The second way to eliminate the DNA is to dissolve the nucleic acids and then add NaCl or sodium acetate to 0.3M final, mix, add 2 to 3 volumes of 95/100% ethanol, mix well and you should see the DNA snap out of solution fairly quickly as the mass of threads you expect for DNA. Have a thin glass rod or a Pasteur pipet ready with the end having been bent (in a Bunsen flame) into a small hook, and use that to grab the DNA out of the tube. The RNA will of course precipitate eventually, but it does so more slowly than DNA and it also has a granular or particulate form which will not come out with the DNA mass (except possibly for a little RNA simply trapped in the DNA thread mass.)
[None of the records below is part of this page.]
(* ===== verification/Fit.v ===== *)
(** * FIT images: the second half of common/image.c, include/image.h

    An image in the flattened image tree format is a device tree with a node
    for each component, which holds its data, its type and its digests, and
    with configurations that name the components to boot.  The blob lies in
    memory at [fit]; a node is an offset and an error a negative number, as in
    [Fdt]; an address 0 is [NULL]; [stack] is what the stack holds where a
    digest has its buffer.  What the code prints is not modelled.

    The theorems: on a blob that encodes a tree, a configuration names the
    kernel that the tree gives it; the digests of a component are accepted
    exactly when each of its hash nodes has the CRC-32, the SHA-1 or the MD5
    of its data; a component with one wrong byte that has a CRC-32 is
    refused. *)

From S2P Require Import Prelude Memory Strings Vsprintf Crc Image Fdt Hash.

Local Open Scope Z_scope.

(** ** The tables of names *)

Definition IH_OS_INVALID : Z := 0.
Definition IH_OS_NETBSD : Z := 2.
Definition IH_OS_U_BOOT : Z := 17.
Definition IH_OS_RTEMS : Z := 18.
Definition IH_TYPE_KERNEL : Z := 2.
Definition IH_TYPE_MULTI : Z := 4.

Record table_entry_t := mk_entry { id_ : Z; sname : option (list Z); lname : list Z }.

Definition entry (i : Z) (s l : String.string) : table_entry_t := mk_entry i (Some (str s)) (str l).
Arguments entry i (s l)%_string_scope.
DNase treatment, by its very nature of being an enzymatic process, is affected by the efficiency of the reaction. So even in a reaction that is 99% efficient, 1% will remain. However, my work shows that DNase treatment can be very effective with the efficiency of the DNase treatment being more than sufficient for downstream RT-qPCR applications. Furthermore, the Alu PCR metric is very sensitive for detecting gDNA presence and has shown DNA levels remaining at never more than 1 in 5 million copies of RNA with an effective reduction of gDNA of up to 99% (unpublished data).
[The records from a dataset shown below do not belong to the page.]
(* ===== verification/Readline.v ===== *)
(** * Reading a command line: common/main.c

    [readline_into_buffer] and [delete_char], without the history editor,
    which the configuration leaves out.  The characters come from a list; what
    is echoed is a list of characters too.  [p_buf] is the address of the
    buffer.  A tab calls [cmd_auto_complete] of common/command.c, which is
    behind an interface here: the class [completer] has the function, and the
    classes [completer_spec] and [completer_shows] what the editor relies on;
    the file Complete has the function itself and proves both.

    The theorems: the buffer is that of a small editor on lists, within its
    bounds; the terminal shows the line. *)

From S2P Require Import Prelude Memory.

Local Open Scope Z_scope.

Definition CONFIG_SYS_CBSIZE : Z := 256.
Definition CONFIG_SYS_PROMPT : list Z := str "==> ".

Definition erase_seq : list Z := [8; 32; 8].
Definition tab_seq : list Z := replicate 8 32.

(** The locals of [readline_into_buffer], the buffer and the output. *)
Record line := mk_line { l_mem : mem; l_p : Z; l_n : Z; l_col : Z; l_out : list Z }.

Definition puts (s : list Z) (l : line) : line := mk_line (l_mem l) (l_p l) (l_n l) (l_col l) (l_out l ++ s).
Definition set_col (col : Z) (l : line) : line := mk_line (l_mem l) (l_p l) (l_n l) col (l_out l).
Definition set_pos (p n : Z) (l : line) : line := mk_line (l_mem l) p n (l_col l) (l_out l).

(** [*p = 0;] *)
Definition terminate (l : line) : line := mk_line (store (l_mem l) (l_p l) 0) (l_p l) (l_n l) (l_col l) (l_out l).

(** [cmd_auto_complete (prompt, buf, &n, &col)]: none when it returns 0. *)
Class completer := cmd_auto_complete : list Z -> Z -> line -> option line.

Section edit_ops.
Context (p_buf : Z) (plen : Z).

(** [while (col > plen) { puts (erase_seq); --col; }] *)
Fixpoint erase_cols (k : nat) (l : line) : line :=
  match k with
  | O => l
  | S k => if plen <? l_col l then erase_cols k (set_col (l_col l - 1) (puts erase_seq l)) else l
  end.
Definition erase_line (l : line) : line := erase_cols (Z.to_nat (l_col l - plen)) l.

Definition echo_tab (l : line) : line :=
  let k := Z.land (l_col l) 7 in
  set_col (l_col l + (8 - k)) (puts (drop (Z.to_nat k) tab_seq) l).

Definition echo_char (c : Z) (l : line) : line := set_col (l_col l + 1) (puts [c] l).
Alu PCR reference: Vermeulen J, De Preter K, Lefever S et al. (2011) Measurable impact of RNA quality on gene expression results from quantitative PCR. Nucleic Acids Res 39 (9):e63

In terms of the size of DNA fragments remaining post-DNase treatment, so long as the fragments are smaller than the amplicon size, then this remaining DNA will have no impact on a RT-qPCR result. Furthermore, larger DNA fragments would need to represent the specific amplicon region in order to influence an RT-qPCR result. Given the likely small quantity of such fragments, any influence on the RT-qPCR result will be negligible. Other downstream application such as RNA-seq may be affected by small DNA fragments.
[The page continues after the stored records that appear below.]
(** ** The candidates *)

(** [cmdv] is the list [ns], or a part of it and three dots. *)
Definition listed (ns cmdv : list (list Z)) : Prop := cmdv = ns \/ exists k, (k < length ns)%nat /\ cmdv = take k ns ++ [str "..."].

Definition starts (v n : list Z) : bool := bool_decide (take (length v) n = v).

Lemma listed_cons n ns cmdv : listed ns cmdv -> listed (n :: ns) (n :: cmdv).
Proof. intros [-> | (k & Hk & ->)]; [by left | right; exists (S k); split; [cbn; lia | done]]. Qed.

Lemma listed_full n ns : listed (n :: ns) [str "..."].
Proof. right. exists 0%nat. split; [cbn; lia | done]. Qed.

Lemma starts_spec v n : starts v n = true <-> exists t, n = v ++ t.
Proof.
  unfold starts. rewrite bool_decide_eq_true. split; [intros E; exists (drop (length v) n); by rewrite <- E at 1; rewrite take_drop |].
  intros [t ->]. by rewrite take_app_length.
Qed.

Lemma list_cmds_listed p maxv t : forall acc, exists L, list_cmds p maxv t acc = acc ++ L /\ listed (map c_name (List.filter p t)) L.
Proof.
  induction t as [|e t IH]; intros acc; cbn [list_cmds List.filter].
  { exists []. rewrite app_nil_r. split; [done | by left]. }
  destruct (p e); [| apply IH]. destruct (_ <=? _); [exists [str "..."]; split; [done | apply listed_full] |].
  destruct (IH (acc ++ [c_name e])) as (L & -> & HL). exists (c_name e :: L). rewrite <- app_assoc. split; [done | by apply listed_cons].
Qed.

(** One variable. *)
Lemma env_complete_step d var maxv n v fuel i bufsz acc : good_var (n, v) -> cstr d i (entry (n, v)) -> len (entry (n, v)) < CONFIG_ENV_SIZE ->
  env_complete_loop (S fuel) d var maxv bufsz i acc =
    let nxt := i + len (entry (n, v)) + 1 in
    if negb (starts var n) then env_complete_loop fuel d var maxv bufsz nxt acc
    else if (len acc >=? maxv - 2) || (bufsz <? len n + 1) then Some (acc ++ [str "..."])
    else env_complete_loop fuel d var maxv (bufsz - len n - 1) nxt (acc ++ [n]).
Proof.
  intros [Hn Hv] Hc Hl. cbn [fst snd] in Hn, Hv. pose proof (entry_length (n, v)) as Hel. cbn [fst snd] in Hel. cbn [env_complete_loop].
  rewrite (proj2 (Z.eqb_neq (d i) 0)) by (rewrite <- (Z.add_0_r i); eapply cstr_nonzero; [exact Hc | lia]).
  rewrite (entry_end_spec d i _ Hc) by lia. replace (Z.to_nat (i + len (entry (n, v)) - i)) with (length (entry (n, v))) by lia.
  rewrite (proj1 Hc). assert (En : take_while (fun c => negb (c =? 61)) (entry (n, v)) = n).
  { unfold entry. cbn [fst snd]. apply good_name_chars in Hn. clear -Hn. induction Hn as [|c n [_ Hc] _ IH]; [done |]. cbn [app take_while]. rewrite (proj2 (Z.eqb_neq c 61) Hc). cbn [negb]. by rewrite IH. }
  rewrite En. assert (Em : (0 <? len var) && ((len n <? len var) || negb (bool_decide (load d i (length var) = var))) = negb (starts var n)).
  { destruct var as [|x var]; [unfold starts; by rewrite bool_decide_eq_true_2 |]. rewrite (proj2 (Z.ltb_lt 0 _)) by (cbn [length]; lia). cbn [andb]. set (u := x :: var) in *.
    destruct (Z.ltb_spec (len n) (len u)) as [Hlt|Hge]; cbn [orb].
    - symmetry. apply negb_true_iff, not_true_iff_false. rewrite starts_spec. intros [t ->]. rewrite length_app in Hlt. lia.
    - unfold starts. do 2 f_equal. rewrite (cstr_load d i _ _ Hc) by (unfold u in *; lia). unfold entry. cbn [fst snd]. rewrite take_app_le by lia. done. }
  by rewrite Em.
Qed.

Lemma env_complete_loop_listed d var maxv : forall es fuel i bufsz acc,
  Forall good_var es -> strs_at d i (map entry es) -> d (i + size_of es) = 0 -> 0 <= i -> i + size_of es < CONFIG_ENV_SIZE -> (length es < fuel)%nat ->
  exists L, env_complete_loop fuel d var maxv bufsz i acc = Some (acc ++ L) /\ listed (List.filter (starts var) es.*1) L /\
    forall n ns, List.filter (starts var) es.*1 = n :: ns -> acc = [] -> 2 < maxv -> len n < bufsz -> exists L', L = n :: L'.
Proof.
  induction es as [|[n v] es IH]; intros [|fuel] i bufsz acc Hg Hs Hz Hi Hsz Hf; simpl in Hg, Hs, Hz, Hsz, Hf |- *; try lia.
  { rewrite Z.add_0_r in Hz. rewrite Hz. exists []. rewrite app_nil_r. split_and!; [done | by left | done]. }
  apply Forall_cons in Hg as [Hx Hg]. destruct Hs as (Hne & Hc & Hs). pose proof (flen_nonneg (map entry es)).
  assert (HI : forall b acc', exists L, env_complete_loop fuel d var maxv b (i + len (entry (n, v)) + 1) acc' = Some (acc' ++ L) /\ listed (List.filter (starts var) es.*1) L /\
    forall n ns, List.filter (starts var) es.*1 = n :: ns -> acc' = [] -> 2 < maxv -> len n < b -> exists L', L = n :: L').
  { intros b acc'. apply IH; try done; try lia. by replace (i + len (entry (n, v)) + 1 + size_of es) with (i + (len (entry (n, v)) + 1 + size_of es)) by lia. }
  pose proof (env_complete_step d var maxv n v fuel i bufsz acc Hx Hc ltac:(lia)) as Est. cbn [env_complete_loop] in Est. rewrite Est. cbn zeta. clear Est.
  destruct (starts var n); cbn [negb]; [| apply HI]. destruct ((len acc >=? maxv - 2) || (bufsz <? len n + 1)) eqn:Efull.
  - exists [str "..."]. split_and!; [done | apply listed_full |]. intros m ns [= <- _] -> Hm Hb. cbn [length] in Efull. apply orb_true_iff in Efull as [Ef%Z.geb_le | Ef%Z.ltb_lt]; lia.
  - destruct (HI (bufsz - len n - 1) (acc ++ [n])) as (L & -> & HL & _). exists (n :: L). rewrite <- app_assoc. split_and!; [done | by apply listed_cons |].
    intros m ns [= <- _] _ _ _. by exists L.
Qed.

Lemma env_complete_listed w es var maxv bufsz : env_holds (env_get_char w) es ->
  exists L, env_complete w var maxv bufsz = Some L /\ listed (List.filter (starts var) es.*1) L /\
    forall n ns, List.filter (starts var) es.*1 = n :: ns -> 2 < maxv -> len n < bufsz -> exists L', L = n :: L'.
Proof.
  intros Hh. pose proof (env_holds_count _ _ Hh) as Hf. destruct Hh as (Hg & Hs & Hz & _ & Hsz).
  destruct (env_complete_loop_listed _ var maxv es env_fuel 0 bufsz [] Hg Hs Hz) as (L & E & HL & Hh); [lia | env_lia | done |].
  exists L. split_and!; [exact E | done |]. intros n ns E1. by apply (Hh n ns E1).
Qed.

(** What all characters have, those of the candidates have. *)
Lemma listed_chars (P : Z -> Prop) ns L : P 46 -> Forall (Forall P) ns -> listed ns L -> Forall (Forall P) L.
Proof. intros Hd Hn [-> | (k & _ & ->)]; [done |]. apply Forall_app_2; [by apply Forall_take |]. by repeat constructor. Qed.

(** ** The interface of the line editor *)

Section interface.
Context (table : list cmd_tbl_t) (w : env_store) (past : list Z -> nat -> list Z) (stray : nat) (es : list var).
Hypothesis Henv : env_holds (env_get_char w) es.

#[local] Instance the_completer : completer := cmd_auto_complete_op table w past stray.

Section chars.
Context (P : Z -> Prop).
Hypothesis Hdot : P 46.
Hypothesis Hnames : Forall (fun e => Forall P (c_name e)) table.
Hypothesis Hpast : forall n k, Forall P (past n k).
Hypothesis Hvars : Forall (Forall P) es.*1.

Lemma list_cmds_chars p maxv : Forall (Forall P) (list_cmds p maxv table []).
Proof.
  destruct (list_cmds_listed p maxv table []) as (L & -> & HL). eapply listed_chars; [exact Hdot | | exact HL].
  apply Forall_map, Forall_forall. intros e [He _]%list_elem_of_In%filter_In. by eapply Forall_forall in Hnames; [| apply list_elem_of_In].
Qed.

Lemma env_complete_chars v maxv bufsz : Forall (Forall P) (default [] (env_complete w v maxv bufsz)).
Proof.
  destruct (env_complete_listed w es v maxv bufsz Henv) as (L & -> & HL & _). eapply listed_chars; [exact Hdot | | exact HL].
  apply Forall_forall. intros n [Hn _]%list_elem_of_In%filter_In. eapply Forall_forall in Hvars; [done |]. by apply list_elem_of_In.
Qed.

Lemma complete_cmdv_chars argv last_char maxv : Forall (Forall P) (complete_cmdv table w argv last_char maxv).
Proof.
  destruct argv as [|cmd argv]; [apply list_cmds_chars |]. cbn [complete_cmdv]. destruct (_ || _); [| apply list_cmds_chars].
  destruct (find_cmd_tbl cmd table) as [e|]; [| by constructor]. destruct (c_complete e); [| by constructor].
  unfold var_complete. destruct argv as [|a [|b argv]]; [| | by constructor]; (destruct (_ || _ || _); [apply env_complete_chars || by constructor | by constructor || apply env_complete_chars]).
Qed.

Lemma decision_chars s t sep : decide_completion table w past stray s = Adds t sep -> Forall P t /\ (sep = [] \/ sep = [32]).
Proof.
  unfold decide_completion. generalize (if 1 <=? len s then nthZ s (len s - 1) else 0) as last_char. intros lc.
  pose proof (complete_cmdv_chars (make_argv CONFIG_SYS_MAXARGS s) lc 20) as HC. set (cmdv := complete_cmdv _ _ _ _ _) in *. clearbody cmdv.
  generalize (match last (make_argv CONFIG_SYS_MAXARGS s) with Some a => length a | None => stray end) as k. intros k.
  assert (Hf : forall c cs, Forall (Forall P) (c :: cs) -> Forall P (from past c k)).
  { intros c cs [Hc _]%Forall_cons. unfold from. destruct (_ <=? _)%nat; [by apply Forall_drop | apply Hpast]. }
  destruct cmdv as [|c [|c' cs]].
  - by destruct (_ <? _)%nat.
  - intros [= <- <-]. split; [by eapply Hf | by right].
  - destruct (negb _ && _); [| done]. intros [= <- <-]. split; [by eapply Forall_take, Hf | by left].
Qed.
End chars.

(** What a tab adds at the prompt of the commands. *)
Definition completion_text (prompt s : list Z) : option (list Z) :=
  if negb (streq prompt CONFIG_SYS_PROMPT) then None
  else
    match decide_completion table w past stray s with
    | Declines => None
    | Adds t sep => Some (if CONFIG_SYS_CBSIZE - 2 <=? len s + (len t + len sep) then [] else t ++ sep)
    | _ => Some []
    end.

Lemma buffer_string_spec m a s : cstr m a s -> len s < CONFIG_SYS_CBSIZE -> buffer_string m a = s.
Proof.
  intros (H1 & H2 & H3) Hl. unfold buffer_string, CONFIG_SYS_CBSIZE in *. replace (Z.to_nat 256) with (length s + S (255 - length s))%nat by lia.
  rewrite load_app, H1. cbn [load]. rewrite H2. generalize (load m (a + len s + 1) (255 - length s)) as tl. clear -H3. intros tl.
  induction H3 as [|c l Hc _ IH]; [done |]. cbn [app take_while]. rewrite (proj2 (Z.eqb_neq _ _) Hc). cbn [negb]. by rewrite IH.
Qed.

Lemma holds_string p_buf m0 s l : holds p_buf m0 s l -> l_mem l (l_p l) = 0 -> buffer_string (l_mem l) p_buf = s.
Proof.
  intros (H1 & H2 & H3 & H4 & H5 & _) Hz. apply buffer_string_spec; [| unfold CONFIG_SYS_CBSIZE in *; lia]. split_and!; [done | by rewrite <- H2 | done].
Qed.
The difficulty with performing multiple clean-up procedures is that you will reduce your RNA yield, which will particularly impact your ability to measure low abundance targets.

Both approaches are valid depending on the sample used and the downstream application.

Hi Issam Jumaa Al-Ani and Mushtak T.S. Al-Quqaili

Thanks for the very long answer, unfortunately i am afraid that the answers are irrelevance with my questions. My questions are focusing on the RNA contamination not DNA contamination. Thanks for the efforts of putting the answers together.